Mom arrives Tuesday from Missouri for a visit. Why is it that it doesn't matter how old we are, we still strive for parental approval. I'm making my husband crazy making sure the house is picked up, the walls clean and pictures hung. In reality my mother wouldn't care, but I do. Hence the craziness that will occur between now and Mom's arrival.
I haven't seen my mom since my wedding last April. I hate the fact that my family is so spread out. Missouri, Florida, Kentucky, California. My brother and I are the last California hold outs and I doubt either of us will stay here when we retire.
I tried to do some research on the net regarding studies on MS subgroups and couldn't find anything. I'll try to dig a bit deeper to see if I can find anything. If I do I'll post it here.
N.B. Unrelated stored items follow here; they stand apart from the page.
(* ===== verification/Cpu.v ===== *)
(** * cpu/cpu.cc: the cores of the controller's processor

    Functions of the firmware run on cores, three groups of them, for the host
    interface, the cache and the flash layer.  A job takes the time of its
    instructions, which a table gives for each label; a core has a queue and one
    event.  [execute] puts a job on a core, [applyLatency] only counts its time.

    A function with its context is a number.  The functions a job's function calls
    while it runs, which may be [execute] again, are operations that follow it:
    [jobDone] is cut at the call. *)

From S2P Require Import Prelude Float32 Types Fifo.

(** [InstStat] *)
Record InstStat : Type := mkInstStat {
  branch : Z; load : Z; store : Z; arithmetic : Z; floatingPoint : Z; otherInsts : Z; latency : Z;
}.
Definition InstStat_zero : InstStat := mkInstStat 0 0 0 0 0 0 0.
Definition sum (i : InstStat) : Z :=
  u64 (branch i + load i + store i + arithmetic i + floatingPoint i + otherInsts i).
Definition InstStat_make (b l s a f o c : Z) : InstStat :=
  let i := mkInstStat b l s a f o 0 in mkInstStat b l s a f o (u64 (sum i * c)).
(** [operator+=]: the latency is not added. *)
Definition InstStat_add (x y : InstStat) : InstStat :=
  mkInstStat (u64 (branch x + branch y)) (u64 (load x + load y)) (u64 (store x + store y))
    (u64 (arithmetic x + arithmetic y)) (u64 (floatingPoint x + floatingPoint y))
    (u64 (otherInsts x + otherInsts y)) (latency x).

(** [JobEntry] *)
Record JobEntry : Type := mkJobEntry { func : Z; inst : InstStat; submitAt : Z; delay : Z }.

(** [Core] with its [CoreStat]; the event is the tick it is scheduled for. *)
Record Core : Type := mkCore {
  busy : bool; jobEvent : option Z; jobs : list JobEntry; instStat : InstStat; busyTime : Z;
}.
Definition Core_make : Core := mkCore false None [] InstStat_zero 0.

(** [handleJob], with the tick of the engine. *)
Definition handleJob (now : Z) (c : Core) : res Core :=
  iter ← Fifo.front (jobs c);
  let diff := u64 (now - submitAt iter) in
  let finishedAt :=
    if delay iter <=? diff then u64 (now + latency (inst iter))
    else u64 (u64 (u64 (now + latency (inst iter)) + delay iter) - diff) in
  Ok (mkCore true (Fifo.at_tick now finishedAt) (jobs c) (instStat c) (busyTime c)).

Definition submitJob (now : Z) (job : JobEntry) (d : Z) (c : Core) : res Core :=
  let job := mkJobEntry (func job) (inst job) now d in
  let c' := mkCore (busy c) (jobEvent c) (jobs c ++ [job]) (instStat c) (busyTime c) in
  if busy c then Ok c' else handleJob now c'.

Definition addStat (i : InstStat) (c : Core) : Core :=
  mkCore (busy c) (jobEvent c) (jobs c) (InstStat_add (instStat c) i) (u64 (busyTime c + latency i)).

(** [jobDone] up to the call of the function, and what follows it. *)
Definition jobCall (c : Core) : res (Z * Core) :=
  iter ← Fifo.front (jobs c); Ok (func iter, mkCore (busy c) None (jobs c) (instStat c) (busyTime c)).
Definition jobFinish (now : Z) (c : Core) : res Core :=
  iter ← Fifo.front (jobs c);
  let c := addStat (inst iter) c in
  l ← Fifo.pop_front (jobs c);
  let c := mkCore false (jobEvent c) l (instStat c) (busyTime c) in
  if 0 <? vlen (jobs c) then handleJob now c else Ok c.

(** ** The processor *)

(** The three vectors of cores. *)
Inductive Group : Type := hilCore | iclCore | ftlCore.
#[export] Instance Group_eq_dec : EqDecision Group.
Proof. solve_decision. Defined.

(** [CPU] *)
Record t : Type := mk { clockPeriod : Z; lastResetStat : Z; hil : list Core; icl : list Core; ftl : list Core }.
Definition group (g : Group) (s : t) : list Core := match g with hilCore => hil s | iclCore => icl s | ftlCore => ftl s end.
Definition set_group (g : Group) (l : list Core) (s : t) : t :=
  match g with
  | hilCore => mk (clockPeriod s) (lastResetStat s) l (icl s) (ftl s)
  | iclCore => mk (clockPeriod s) (lastResetStat s) (hil s) l (ftl s)
  | ftlCore => mk (clockPeriod s) (lastResetStat s) (hil s) (icl s) l
  end.

(** The numbers of the labels. *)
Definition ns_number (n : NAMESPACE) : Z :=
  match n with
  | NS_FTL => 0 | FTL__PAGE_MAPPING => 1 | NS_ICL => 2 | ICL__GENERIC_CACHE => 3 | HIL => 4
  | NVME__CONTROLLER => 5 | NVME__PRPLIST => 6 | NVME__SGL => 7 | NVME__SUBSYSTEM => 8 | NVME__NAMESPACE => 9
  | NVME__OCSSD => 10 | UFS__DEVICE => 11 | SATA__DEVICE => 12
  end.
Definition fct_number (f : FUNCTION) : Z :=
  match f with
  | READ => 0 | WRITE => 1 | FLUSH => 2 | TRIM => 3 | FORMAT => 4
  | READ_INTERNAL => 5 | WRITE_INTERNAL => 6 | ERASE_INTERNAL => 7 | TRIM_INTERNAL => 8
  | SELECT_VICTIM_BLOCK => 9 | DO_GARBAGE_COLLECTION => 10
  | CREATE_CQ => 11 | CREATE_SQ => 12 | COLLECT_SQ => 13 | HANDLE_REQUEST => 14 | WORK => 15 | COMPLETION => 16
  | GET_PRPLIST_FROM_PRP => 17 | PARSE_SGL_SEGMENT => 18 | SUBMIT_COMMAND => 19 | CONVERT_UNIT => 20 | FORMAT_NVM => 21
  | DATASET_MANAGEMENT => 22 | VECTOR_CHUNK_READ => 23 | VECTOR_CHUNK_WRITE => 24 | VECTOR_CHUNK_RESET => 25
  | PHYSICAL_PAGE_READ => 26 | PHYSICAL_PAGE_WRITE => 27 | PHYSICAL_BLOCK_ERASE => 28
  | PROCESS_QUERY_COMMAND => 29 | PROCESS_COMMAND => 30 | PRDT_READ => 31 | PRDT_WRITE => 32
  | READ_DMA => 33 | READ_NCQ => 34 | READ_DMA_SETUP => 35 | READ_DMA_DONE => 36
  | WRITE_DMA => 37 | WRITE_NCQ => 38 | WRITE_DMA_SETUP => 39 | WRITE_DMA_DONE => 40
  end.

(** The table [cpi]: instructions of each kind, by namespace and function. *)
Definition cpi : list (Z * list (Z * (Z * Z * Z * Z * Z * Z))) :=
  [
   (0, [(0, (5, 32, 6, 13, 0, 1)); (1, (5, 32, 6, 13, 0, 1)); (3, (5, 32, 6, 13, 0, 1));
        (4, (4, 24, 4, 6, 0, 0))]);
   (1, [(0, (8, 28, 7, 18, 0, 1)); (1, (8, 28, 7, 19, 0, 0)); (3, (4, 28, 6, 11, 0, 0));
        (4, (63, 180, 21, 147, 0, 2)); (9, (177, 504, 113, 415, 118, 19)); (10, (157, 616, 102, 338, 0, 2));
        (5, (45, 180, 15, 155, 0, 0)); (6, (133, 452, 54, 377, 91, 1)); (8, (34, 140, 10, 146, 0, 0));
        (7, (120, 236, 86, 260, 0, 1))]);
   (2, [(0, (8, 88, 17, 27, 0, 1)); (1, (8, 88, 17, 27, 0, 1)); (2, (5, 40, 6, 12, 0, 0));
        (3, (5, 40, 6, 12, 0, 0)); (4, (5, 40, 6, 12, 0, 0))]);
   (3, [(0, (90, 532, 64, 284, 0, 1)); (1, (82, 496, 53, 312, 0, 5)); (2, (22, 120, 20, 59, 0, 2));
        (3, (22, 120, 20, 61, 0, 2)); (4, (9, 72, 12, 86, 0, 1))]);
   (4, [(0, (61, 312, 102, 120, 0, 2)); (1, (61, 312, 102, 120, 0, 2)); (2, (27, 100, 27, 49, 0, 1))]);
   (5, [(14, (44, 164, 32, 68, 0, 2)); (13, (0, 0, 0, 0, 0, 0)); (16, (136, 360, 65, 230, 0, 3));
        (15, (54, 140, 36, 91, 0, 8)); (11, (0, 0, 0, 0, 0, 0)); (12, (0, 0, 0, 0, 0, 0))]);
   (6, [(17, (41, 168, 42, 75, 0, 1)); (0, (99, 456, 94, 177, 0, 6)); (1, (99, 456, 94, 177, 0, 6))]);
   (7, [(18, (44, 152, 35, 78, 0, 2)); (0, (99, 456, 94, 177, 0, 6)); (1, (99, 456, 94, 177, 0, 6))]);
   (8, [(19, (119, 220, 45, 160, 0, 6)); (20, (4, 40, 14, 110, 0, 1)); (21, (70, 200, 42, 161, 0, 1))]);
   (9, [(19, (27, 44, 5, 37, 0, 0)); (0, (82, 292, 42, 128, 0, 4)); (1, (86, 304, 47, 141, 0, 3));
        (2, (51, 124, 28, 78, 0, 3)); (22, (131, 364, 71, 200, 0, 7))]);
   (10, [(19, (155, 100, 12, 208, 0, 4)); (0, (93, 284, 60, 146, 0, 5)); (1, (95, 276, 60, 150, 0, 4));
        (22, (119, 328, 76, 186, 0, 4)); (5, (54, 172, 69, 89, 0, 1)); (6, (72, 236, 77, 141, 0, 3));
        (7, (68, 204, 77, 116, 0, 1)); (20, (65, 388, 63, 303, 0, 1)); (23, (128, 368, 76, 204, 0, 4));
        (24, (128, 384, 81, 209, 0, 6)); (25, (69, 184, 43, 112, 0, 4)); (26, (206, 692, 157, 315, 0, 5));
        (27, (183, 620, 154, 284, 0, 6)); (28, (162, 460, 78, 227, 0, 4))]);
   (11, [(29, (51, 132, 40, 97, 0, 0)); (30, (212, 460, 117, 491, 0, 9)); (31, (42, 172, 43, 74, 0, 2));
        (32, (42, 172, 43, 74, 0, 2)); (0, (29, 76, 17, 51, 0, 2)); (1, (29, 76, 17, 51, 0, 2));
        (2, (25, 64, 18, 44, 0, 1))]);
   (12, [(19, (157, 352, 69, 178, 0, 1)); (31, (42, 172, 43, 73, 0, 3)); (32, (42, 172, 43, 73, 0, 3));
        (0, (28, 84, 23, 119, 0, 0)); (1, (28, 84, 23, 120, 0, 1)); (2, (25, 64, 18, 44, 0, 1));
        (33, (57, 212, 36, 128, 0, 3)); (34, (34, 116, 29, 72, 0, 3)); (35, (16, 64, 9, 38, 0, 1));
        (36, (28, 72, 15, 48, 0, 2)); (37, (57, 212, 36, 127, 0, 3)); (38, (34, 128, 31, 68, 0, 2));
        (39, (18, 56, 10, 37, 0, 1)); (40, (33, 100, 17, 61, 0, 3))])
  ].

Fixpoint find {A} (k : Z) (l : list (Z * A)) : option A :=
  match l with
  | [] => None
  | (j, a) :: l => if j =? k then Some a else find k l
  end.

(** The entry of a label, at the clock's period; its absence stops the simulator. *)
Definition inst_of (period : Z) (ns : NAMESPACE) (fct : FUNCTION) : res InstStat :=
  match find (ns_number ns) cpi with
  | None => panic "Namespace not defined in CPI table"
  | Some table =>
      match find (fct_number fct) table with
      | None => panic "Namespace does not have function"
      | Some (b, l, s, a, f, o) => Ok (InstStat_make b l s a f o period)
      end
  end.

Definition group_of (ns : NAMESPACE) : Group :=
  match ns with
  | NS_FTL | FTL__PAGE_MAPPING => ftlCore
  | NS_ICL | ICL__GENERIC_CACHE => iclCore
  | _ => hilCore
  end.

(** The two loops of [leastBusyCPU]. *)
Fixpoint least_idle (i : Z) (l : list Core) (idx busymin : Z) : Z :=
  match l with
  | [] => idx
  | c :: l =>
      if negb (busy c) && (busyTime c <? busymin) then least_idle (i + 1) l i (busyTime c)
      else least_idle (i + 1) l idx busymin
  end.
Fixpoint least_queued (i : Z) (l : list Core) (idx jobmin : Z) : Z :=
  match l with
  | [] => idx
  | c :: l =>
      if vlen (jobs c) <=? jobmin then least_queued (i + 1) l i (vlen (jobs c))
      else least_queued (i + 1) l idx jobmin
  end.
Definition UINT64_MAX : Z := 2 ^ 64 - 1.
Definition leastBusyCPU (l : list Core) : Z :=
  let idx := least_idle 0 l (vlen l) UINT64_MAX in
  if idx =? vlen l then least_queued 0 l idx UINT64_MAX else idx.

(** A core of a group is changed. *)
Definition on_core {A} (g : Group) (i : Z) (f : Core -> res (A * Core)) : M t A :=
  s ← get;
  c ← lift (get_at (group g s) i);
  r ← lift (f c);
  modify (set_group g (vset (group g s) i r.2));; mret r.1.

(** [execute]: the core the job was given to; without a core the function is called at once. *)
Definition execute (now : Z) (ns : NAMESPACE) (fct : FUNCTION) (f d : Z) : M t (option (Group * Z)) :=
  s ← get;
  let g := group_of ns in
  if 0 <? vlen (group g s) then
    let i := leastBusyCPU (group g s) in
    inst ← lift (inst_of (clockPeriod s) ns fct);
    on_core g i (fun c => c ← submitJob now (mkJobEntry f inst 0 0) d c; Ok (tt, c));;
    mret (Some (g, i))
  else mret None.

Definition applyLatency (ns : NAMESPACE) (fct : FUNCTION) : M t Z :=
  s ← get;
  let g := group_of ns in
  if 0 <? vlen (group g s) then
    inst ← lift (inst_of (clockPeriod s) ns fct);
    on_core g (leastBusyCPU (group g s)) (fun c => Ok (tt, addStat inst c));;
    mret (latency inst)
  else mret 0.

(** The event of a core fires: the function that is called, and what follows the call. *)
Definition fire_call (g : Group) (i : Z) : M t Z := on_core g i jobCall.
Definition fire_finish (now : Z) (g : Group) (i : Z) : M t unit :=
  on_core g i (fun c => c ← jobFinish now c; Ok (tt, c)).

(** [getStatValues]: the busy time of the cores of the flash layer. *)
Definition getStatValues : M t (list Z) := gets (fun s => busyTime <$> ftl s).
Definition resetStatValues (now : Z) : M t unit :=
  let r := fmap (fun c => mkCore (busy c) (jobEvent c) (jobs c) InstStat_zero 0) in
  modify (fun s => mk (clockPeriod s) now (r (hil s)) (r (icl s)) (r (ftl s))).

(** The constructor; [clockPeriod] is a quotient of doubles cut to an integer. *)
Definition CPU_make (clockSpeed nHil nIcl nFtl : Z) : res t :=
  period ← f32_to_u64 (f64_ratio 1000000000000 clockSpeed);
  let cores n := replicate (Z.to_nat n) Core_make in
  Ok (mk period 0 (cores nHil) (cores nIcl) (cores nFtl)).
I'm adjusting the the chair. It's incredibly responsive, so I'm learning just how much touch is required to maneuver it. It's really easy to over correct. That's where I get myself into trouble. I'm coming to like the chair, although I feel more comfortable in my manual. Probably because I'm so used to it. I sit in it and it's like home, where the power chair intimidates me a little. Imagine. Being intimidated by a stupid chair. Geesh. I really think that with being totally comfortable with the power chair requires more acceptance of my disease progression than I'm able to pull off.....yet.